(Beginning of Dataset entries)

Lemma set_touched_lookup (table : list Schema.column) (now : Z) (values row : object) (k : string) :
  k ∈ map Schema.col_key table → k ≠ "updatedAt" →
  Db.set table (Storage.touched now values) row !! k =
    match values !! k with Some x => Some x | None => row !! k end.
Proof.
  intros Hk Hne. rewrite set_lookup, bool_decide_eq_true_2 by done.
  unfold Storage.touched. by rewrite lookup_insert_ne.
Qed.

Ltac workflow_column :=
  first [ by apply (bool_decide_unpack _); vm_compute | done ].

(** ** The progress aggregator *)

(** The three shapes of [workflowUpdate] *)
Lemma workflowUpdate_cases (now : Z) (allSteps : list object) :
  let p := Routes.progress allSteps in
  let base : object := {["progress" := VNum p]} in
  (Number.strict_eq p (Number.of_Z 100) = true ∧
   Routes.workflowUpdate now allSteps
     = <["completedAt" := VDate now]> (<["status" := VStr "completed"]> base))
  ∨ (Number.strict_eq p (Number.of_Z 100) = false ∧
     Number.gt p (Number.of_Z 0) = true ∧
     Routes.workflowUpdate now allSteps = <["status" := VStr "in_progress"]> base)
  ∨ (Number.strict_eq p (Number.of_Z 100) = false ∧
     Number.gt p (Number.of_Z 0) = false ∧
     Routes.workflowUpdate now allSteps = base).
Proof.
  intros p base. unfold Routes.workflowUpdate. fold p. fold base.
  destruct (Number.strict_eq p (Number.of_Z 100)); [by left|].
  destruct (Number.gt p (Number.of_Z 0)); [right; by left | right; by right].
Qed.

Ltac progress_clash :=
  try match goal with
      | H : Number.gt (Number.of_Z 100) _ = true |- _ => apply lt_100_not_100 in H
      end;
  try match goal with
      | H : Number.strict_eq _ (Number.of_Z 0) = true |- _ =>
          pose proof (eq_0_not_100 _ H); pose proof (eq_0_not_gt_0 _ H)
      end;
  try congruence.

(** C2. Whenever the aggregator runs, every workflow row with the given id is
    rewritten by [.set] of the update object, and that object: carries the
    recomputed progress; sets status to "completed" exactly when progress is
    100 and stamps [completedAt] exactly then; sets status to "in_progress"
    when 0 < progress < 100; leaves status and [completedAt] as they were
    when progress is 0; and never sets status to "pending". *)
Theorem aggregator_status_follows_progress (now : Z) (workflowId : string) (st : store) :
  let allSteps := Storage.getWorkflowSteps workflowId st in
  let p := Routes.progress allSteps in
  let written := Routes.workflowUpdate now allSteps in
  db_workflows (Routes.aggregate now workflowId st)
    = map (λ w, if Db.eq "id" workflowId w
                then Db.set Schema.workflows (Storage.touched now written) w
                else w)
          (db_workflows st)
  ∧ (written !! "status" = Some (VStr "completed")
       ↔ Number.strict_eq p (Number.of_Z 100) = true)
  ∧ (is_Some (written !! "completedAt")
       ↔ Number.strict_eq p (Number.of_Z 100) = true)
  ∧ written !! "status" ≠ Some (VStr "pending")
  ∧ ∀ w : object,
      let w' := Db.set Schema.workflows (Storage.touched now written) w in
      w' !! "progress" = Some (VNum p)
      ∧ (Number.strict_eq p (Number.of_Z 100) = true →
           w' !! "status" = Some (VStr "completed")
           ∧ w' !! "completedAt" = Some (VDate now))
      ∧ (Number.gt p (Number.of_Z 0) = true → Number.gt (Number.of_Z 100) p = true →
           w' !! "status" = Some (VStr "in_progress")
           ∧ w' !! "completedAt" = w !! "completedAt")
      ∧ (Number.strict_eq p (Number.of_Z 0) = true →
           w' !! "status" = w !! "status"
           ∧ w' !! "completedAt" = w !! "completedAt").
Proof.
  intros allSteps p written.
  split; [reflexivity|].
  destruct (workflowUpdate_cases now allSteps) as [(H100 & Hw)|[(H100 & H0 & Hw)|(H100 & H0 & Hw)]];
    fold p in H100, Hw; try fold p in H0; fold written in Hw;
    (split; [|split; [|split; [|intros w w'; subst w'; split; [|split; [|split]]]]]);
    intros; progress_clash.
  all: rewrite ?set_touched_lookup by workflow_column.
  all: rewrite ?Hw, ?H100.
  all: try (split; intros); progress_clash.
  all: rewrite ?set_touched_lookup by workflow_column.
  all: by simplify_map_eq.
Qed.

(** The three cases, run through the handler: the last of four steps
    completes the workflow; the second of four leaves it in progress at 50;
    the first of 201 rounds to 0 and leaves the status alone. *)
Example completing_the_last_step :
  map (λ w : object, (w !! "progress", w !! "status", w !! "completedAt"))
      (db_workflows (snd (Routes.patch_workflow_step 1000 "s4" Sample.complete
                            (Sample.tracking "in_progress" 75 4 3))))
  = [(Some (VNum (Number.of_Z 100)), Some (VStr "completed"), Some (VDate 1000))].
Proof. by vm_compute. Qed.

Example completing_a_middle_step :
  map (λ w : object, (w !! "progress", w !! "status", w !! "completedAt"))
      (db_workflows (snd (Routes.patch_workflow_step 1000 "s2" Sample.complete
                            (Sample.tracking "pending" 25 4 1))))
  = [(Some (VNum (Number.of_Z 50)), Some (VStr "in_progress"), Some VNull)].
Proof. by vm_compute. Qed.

(End of Dataset entries)
(Beginning of Dataset entries)

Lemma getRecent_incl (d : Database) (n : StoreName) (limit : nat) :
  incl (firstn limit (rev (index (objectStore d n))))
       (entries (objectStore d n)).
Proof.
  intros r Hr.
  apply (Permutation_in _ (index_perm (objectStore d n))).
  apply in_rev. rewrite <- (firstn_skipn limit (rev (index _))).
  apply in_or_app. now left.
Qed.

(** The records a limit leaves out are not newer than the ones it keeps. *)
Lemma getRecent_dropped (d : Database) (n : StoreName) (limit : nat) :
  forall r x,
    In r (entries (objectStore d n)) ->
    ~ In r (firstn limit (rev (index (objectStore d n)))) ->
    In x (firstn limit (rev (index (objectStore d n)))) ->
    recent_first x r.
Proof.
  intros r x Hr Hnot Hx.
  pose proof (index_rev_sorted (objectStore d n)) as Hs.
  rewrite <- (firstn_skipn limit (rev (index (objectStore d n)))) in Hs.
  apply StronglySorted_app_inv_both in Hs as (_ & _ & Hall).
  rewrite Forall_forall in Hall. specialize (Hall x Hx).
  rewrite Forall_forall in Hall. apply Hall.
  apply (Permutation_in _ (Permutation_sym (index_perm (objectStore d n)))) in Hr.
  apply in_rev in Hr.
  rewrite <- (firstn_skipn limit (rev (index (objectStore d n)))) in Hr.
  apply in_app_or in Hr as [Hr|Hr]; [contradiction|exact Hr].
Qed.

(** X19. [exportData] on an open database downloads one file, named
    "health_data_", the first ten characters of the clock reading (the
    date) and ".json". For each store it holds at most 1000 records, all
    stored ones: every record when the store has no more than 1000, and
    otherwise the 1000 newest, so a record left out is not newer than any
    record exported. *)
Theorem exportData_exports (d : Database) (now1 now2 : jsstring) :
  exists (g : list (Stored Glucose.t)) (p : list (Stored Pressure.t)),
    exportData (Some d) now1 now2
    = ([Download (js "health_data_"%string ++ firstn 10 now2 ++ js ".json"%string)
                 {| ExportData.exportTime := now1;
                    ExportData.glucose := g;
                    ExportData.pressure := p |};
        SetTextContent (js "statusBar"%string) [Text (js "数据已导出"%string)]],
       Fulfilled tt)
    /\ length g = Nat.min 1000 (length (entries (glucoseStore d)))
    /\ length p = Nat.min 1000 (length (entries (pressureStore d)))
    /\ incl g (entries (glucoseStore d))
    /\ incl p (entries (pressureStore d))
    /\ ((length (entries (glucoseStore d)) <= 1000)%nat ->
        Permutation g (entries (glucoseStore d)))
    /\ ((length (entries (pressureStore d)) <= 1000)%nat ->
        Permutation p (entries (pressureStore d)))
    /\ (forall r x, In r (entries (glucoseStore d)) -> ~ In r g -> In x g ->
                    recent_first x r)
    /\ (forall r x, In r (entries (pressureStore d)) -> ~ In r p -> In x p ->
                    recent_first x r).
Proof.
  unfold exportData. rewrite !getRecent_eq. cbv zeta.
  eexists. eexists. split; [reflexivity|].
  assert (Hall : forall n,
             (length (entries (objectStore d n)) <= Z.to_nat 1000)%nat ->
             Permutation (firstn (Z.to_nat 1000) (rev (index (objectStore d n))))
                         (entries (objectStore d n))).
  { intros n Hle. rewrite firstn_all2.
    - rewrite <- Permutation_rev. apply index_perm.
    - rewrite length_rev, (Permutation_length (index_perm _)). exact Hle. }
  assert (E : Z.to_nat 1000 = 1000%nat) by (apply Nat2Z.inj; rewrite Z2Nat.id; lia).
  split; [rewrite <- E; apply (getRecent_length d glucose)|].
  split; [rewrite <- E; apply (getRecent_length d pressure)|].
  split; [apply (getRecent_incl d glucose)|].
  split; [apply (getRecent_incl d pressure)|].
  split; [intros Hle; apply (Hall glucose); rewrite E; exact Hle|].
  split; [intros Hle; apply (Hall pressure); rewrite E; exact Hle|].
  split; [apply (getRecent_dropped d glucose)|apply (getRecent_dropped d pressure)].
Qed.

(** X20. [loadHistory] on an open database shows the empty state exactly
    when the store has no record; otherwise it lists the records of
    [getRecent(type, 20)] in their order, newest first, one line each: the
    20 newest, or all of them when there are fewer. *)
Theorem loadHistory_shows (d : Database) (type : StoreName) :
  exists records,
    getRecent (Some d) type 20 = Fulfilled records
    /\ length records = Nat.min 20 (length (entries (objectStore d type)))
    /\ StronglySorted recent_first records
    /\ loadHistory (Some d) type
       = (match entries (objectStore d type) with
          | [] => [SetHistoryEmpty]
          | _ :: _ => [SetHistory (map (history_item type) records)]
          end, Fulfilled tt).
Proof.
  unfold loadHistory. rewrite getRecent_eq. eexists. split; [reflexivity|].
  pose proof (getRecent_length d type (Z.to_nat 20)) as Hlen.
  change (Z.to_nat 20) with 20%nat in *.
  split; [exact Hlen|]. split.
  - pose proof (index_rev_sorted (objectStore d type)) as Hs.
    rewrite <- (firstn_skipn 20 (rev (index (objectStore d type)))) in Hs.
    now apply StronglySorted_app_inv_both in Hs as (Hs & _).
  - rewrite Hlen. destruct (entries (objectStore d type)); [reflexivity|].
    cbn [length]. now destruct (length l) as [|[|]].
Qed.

(End of Dataset entries)

### Work instruction
After locating the line with "[getRecent(type, 20)] in" above, return that line and every later line through the one with "getRecent (Some d)", word for word and with nothing else.

### Written answer
    [getRecent(type, 20)] in their order, newest first, one line each: the
    20 newest, or all of them when there are fewer. *)
Theorem loadHistory_shows (d : Database) (type : StoreName) :
  exists records,
    getRecent (Some d) type 20 = Fulfilled records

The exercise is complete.